Sunday, March 08, 2015

Do you think that one of the craziest yet perhaps BRAVEST actions ever taken in a career move was when Steve Ditko upped and walked out on the pumping on all cylinders Marvel Comics Group in '66, and right after having drawn (and even plotted some of) the earliest and downright BEST Spider-Man stories ever? Not to mention his scribbling on the wildly esoteric comic capers of Doctor Strange, only to end up working in relative "obscurity" for DC as well as the less-renowned Charlton publishing house where at least the guy could get some of his philosophical hero messages across without ol' feet-of-clay himself Stan Lee tampering with the formula? And of course who could forget all of those Mr. A. and Avenging World fanzine/underground comics that really bummed out the bell bottomed readership of the late-sixties who were probably STILL getting high while staring endlessly at some old Doctor Strange panel that Ditko oh so lovingly delineated a good five or so years back!

I sure do---I mean here's a guy who was perhaps second only to Jack "King" Kirby as far as instantly recognizable comic book artists went, and right at the tip top HEIGHT of his powers he ups up and splits his most highest-profile gig in order to draw Blue Beetle and Creeper cartoons that I'd guess a hefty portion of the comic strip kiddoids out there really couldn't care one whit about. Sure he was about to give us those esoterically individualist Mr. A. sagas as well as the commercially friendly version known as the Question, but I kinda get the feeling that if Ditko had stuck it out with Marvel his popularity would have increased even more than it had during his late-fifties/mid-sixties sojurn there and alla them hippydippy types wouldn't have been turned off by the decidedly non-peacenlove "bummer, man" tone of those comics that Ditko eventually began churning out on his lonesome.

I haven't been paying attention to the Ditko/Robin Snyder titles as of late, so imagine my surprise when I discovered that there were a slew of new Ditko comic books released o'er the past five or so years. True the ravages of time have reduced Ditko's style to what more or less look like rough drafts and the stories are fractured to the point of near abstraction, but for a guy like myself who can still recall SPIDER-MAN lettercols relishing the original Ditko days of the title as well as the early-seventies fantasy reprints via WHERE CREATURES ROAM etc. and so forth, these tales still pack quite a wallop even for a jaded fanabla like myself.
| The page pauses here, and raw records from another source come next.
(** * SPIFFS_ImageReader: a shallow embedding of the BMP loader

    The development follows [src/SPIFFS_ImageReader.h] and
    [src/SPIFFS_ImageReader.cpp]: the image handle [SPIFFS_Image]
    (constructor, [dealloc], [width], [height], [draw]) and the reader
    [SPIFFS_ImageReader] ([readLE16], [readLE32], [coreBMP], [loadBMP],
    [bmpDimensions]).

    Machine integers are values of [Z] with the conversions of the C++
    types written out.  Dereferencing a null canvas pointer and writing
    outside a canvas buffer are undefined behaviour in the source; the
    embedding makes them an explicit [Fault]. *)

From Stdlib Require Import ZArith Lia Bool String.
From Stdlib Require Import Strings.Byte.
From stdpp Require Import base list.

Local Open Scope Z_scope.

(** ** Constants of the header file *)

Definition NUM_CANVAS : Z := 12.
Definition CANVAS_HEIGHT : Z := 20.

(** [BUFPIXELS] of the non-AVR build; [sdbuf] holds [3 * BUFPIXELS] bytes. *)
Definition BUFPIXELS : Z := 200.
Definition SDBUF_SIZE : Z := 3 * BUFPIXELS.

(** ** Fixed-width integer conversions *)

Definition to_uint8 (z : Z) : Z := z mod 2 ^ 8.
Definition to_uint16 (z : Z) : Z := z mod 2 ^ 16.
Definition to_uint32 (z : Z) : Z := z mod 2 ^ 32.
Definition to_int16 (z : Z) : Z := (z + 2 ^ 15) mod 2 ^ 16 - 2 ^ 15.
Definition to_int32 (z : Z) : Z := (z + 2 ^ 31) mod 2 ^ 32 - 2 ^ 31.

Definition byte_to_Z (b : byte) : Z := Z.of_N (Byte.to_N b).

(** ** Enumerations of the header file *)

Inductive ImageReturnCode : Set :=
| IMAGE_SUCCESS
| IMAGE_ERR_FILE_NOT_FOUND
| IMAGE_ERR_FORMAT
| IMAGE_ERR_MALLOC.

Inductive ImageFormat : Set :=
| IMAGE_NONE
| IMAGE_16.

(** ** The pixel buffer [GFXcanvas16] *)

(** Modelled from the spec: the class [GFXcanvas16] of Adafruit_GFX is not
    part of the repository.  The spec's PixelBuffer is a fixed-width,
    bounded-height array of 16-bit colour values whose dimensions are fixed
    at allocation time; both dimensions are 16-bit values and the buffer
    holds [width * height] pixels. *)
Record GFXcanvas16 : Type := mkCanvas {
  c_width : Z;
  c_height : Z;
  c_buffer : list Z
}.

Definition new_GFXcanvas16 (w h : Z) : GFXcanvas16 :=
  let w' := to_uint16 w in
  let h' := to_uint16 h in
  mkCanvas w' h' (replicate (Z.to_nat (w' * h')) 0).

(** ** The image handle [SPIFFS_Image] *)

Record SPIFFS_Image : Type := mkImage {
  img_w : Z;                              (* uint16_t w *)
  img_h : Z;                              (* uint16_t h *)
  canvas : list (option GFXcanvas16);     (* GFXcanvas16 *canvas[NUM_CANVAS] *)
  format : ImageFormat
}.

(** The constructor sets [format] and clears the array; [w] and [h] are
    left uninitialised, so their values are arguments here. *)
Definition SPIFFS_Image_new (w0 h0 : Z) : SPIFFS_Image :=
  mkImage w0 h0 (replicate (Z.to_nat NUM_CANVAS) None) IMAGE_NONE.

(** The loop of [dealloc]: [n] iterations starting at index [i]. *)
Fixpoint dealloc_loop (n i : nat) (cs : list (option GFXcanvas16))
  : list (option GFXcanvas16) :=
  match n with
  | O => cs
  | S n' =>
      dealloc_loop n' (S i)
        (match cs !! i with
         | Some (Some _) => <[i := None]> cs
         | _ => cs
         end)
  end.

Definition dealloc (img : SPIFFS_Image) : SPIFFS_Image :=
  mkImage (img_w img) (img_h img)
          (dealloc_loop (Z.to_nat NUM_CANVAS) 0 (canvas img))
          IMAGE_NONE.

Definition width (img : SPIFFS_Image) : Z :=
  match format img with
  | IMAGE_16 => to_int16 (img_w img)
  | IMAGE_NONE => 0
  end.

Definition height (img : SPIFFS_Image) : Z :=
  match format img with
  | IMAGE_16 => to_int16 (img_h img)
  | IMAGE_NONE => 0
  end.

(** One call of the display sink's [drawRGBBitmap]. *)
Record blit : Type := mkBlit {
  b_x : Z;
  b_y : Z;
  b_pixels : list Z;
  b_w : Z;
  b_h : Z
}.

(** The loop of [draw] over the slots of the array; [y] is an [int16_t]. *)
Fixpoint draw_loop (cs : list (option GFXcanvas16)) (x y : Z) : list blit :=
  match cs with
  | [] => []
  | None :: cs' => draw_loop cs' x y
  | Some c :: cs' =>
      mkBlit x y (c_buffer c) (c_width c) (c_height c)
        :: draw_loop cs' x (to_int16 (y + CANVAS_HEIGHT))
  end.

Definition draw (img : SPIFFS_Image) (x y : Z) : list blit :=
  match format img with
  | IMAGE_16 => draw_loop (take (Z.to_nat NUM_CANVAS) (canvas img)) x y
  | IMAGE_NONE => []
  end.

(** ** The byte source *)

(** Modelled from the spec: the SPIFFS file object is an external
    collaborator.  The spec's Byte Source Adapter is a positioned, seekable,
    sequential-read byte stream with [open], [read(buf, n)], [readByte],
    [seek], [position] and [close].  A block read returns the bytes that
    are left and [seek] sets the position.  Reading past the end of the
    stream yields undefined or zero-filled values in the spec: a byte read
    there gives the zero-filled value 0 and leaves the position where it
    is. *)
Record File : Type := mkFile {
  f_data : list byte;
  f_pos : Z
}.

Definition FS : Type := string -> option (list byte).

Definition SPIFFS_open (fs : FS) (filename : string) : option File :=
  match fs filename with
  | Some data => Some (mkFile data 0)
  | None => None
  end.

Definition file_read (f : File) : Z * File :=
  match f_data f !! Z.to_nat (f_pos f) with
  | Some b => (byte_to_Z b, mkFile (f_data f) (f_pos f + 1))
  | None => (0, f)
  end.

Definition file_read_buf (f : File) (buf : list byte) (n : Z)
  : list byte * File :=
  let got := take (Z.to_nat n) (drop (Z.to_nat (f_pos f)) (f_data f)) in
  (got ++ drop (length got) buf,
   mkFile (f_data f) (f_pos f + Z.of_nat (length got))).

Definition file_seek (f : File) (pos : Z) : File := mkFile (f_data f) pos.

Definition file_position (f : File) : Z := f_pos f.

(** ** Little-endian readers *)

(** [file.read() | ((uint16_t)file.read() << 8)], operands read left to
    right, the result converted to [uint16_t]. *)
Definition readLE16 (f : File) : Z * File :=
  let '(b0, f) := file_read f in
  let '(b1, f) := file_read f in
  (to_uint16 (Z.lor b0 (Z.shiftl (to_uint16 b1) 8)), f).

Definition readLE32 (f : File) : Z * File :=
  let '(b0, f) := file_read f in
  let '(b1, f) := file_read f in
  let '(b2, f) := file_read f in
  let '(b3, f) := file_read f in
  (Z.lor (Z.lor (Z.lor (to_uint32 b0)
                       (to_uint32 (Z.shiftl (to_uint32 b1) 8)))
                (to_uint32 (Z.shiftl (to_uint32 b2) 16)))
         (to_uint32 (Z.shiftl (to_uint32 b3) 24)), f).

(** ** Header fields read by [coreBMP] *)

Record BmpHeaderInfo : Type := mkHeader {
  h_offset : Z;          (* uint32_t offset *)
  h_headerSize : Z;      (* uint32_t headerSize *)
  h_bmpWidth : Z;        (* int bmpWidth *)
  h_bmpHeight : Z;       (* int bmpHeight, after the sign test *)
  h_flip : bool;         (* boolean flip *)
  h_planes : Z;          (* uint8_t planes *)
  h_depth : Z;           (* uint8_t depth *)
  h_compression : Z;     (* uint32_t compression *)
  h_colors : Z           (* uint32_t colors *)
}.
It's almost as if there's still some tangential connection to my young suburban slob days extant via these comics and that the adolescent ranch house jerk that I was CONTINUES to live on, at least through the work of this unheralded master who has been working in the comic book field for over sixty years which I believe has to be some sort of record in a biz that has been known to spew out even the most talented of artists once their style has become even slightly "passe" (or at least I get that impression sometimes).

The MR. A. comic that appears on the left was to have come out (as the first of a revival which was also to have presented the character's origin story) way back '90 way, only some disagreement happened between Ditko and whoever was going to publish it so the series was put on hold. One story from the revived MR. A. where he's pitted against a murderer called the Knifer who offed the sons of the rich and successful did appear in one of the Ditko collections that had come out during the previous decade, but this is the first time in forty years that the infamous moral avenger has gotten his own title which is something I would have thought would have gotten a whole slew of Silver Age survivors in a big huzzah mood! Guess these olde tymey fans are either croaked or totally disgusted with the state of comics because hey, other'n a few rah-rahers out there all I'm hearing regarding the return of this important character are a buncha crickets.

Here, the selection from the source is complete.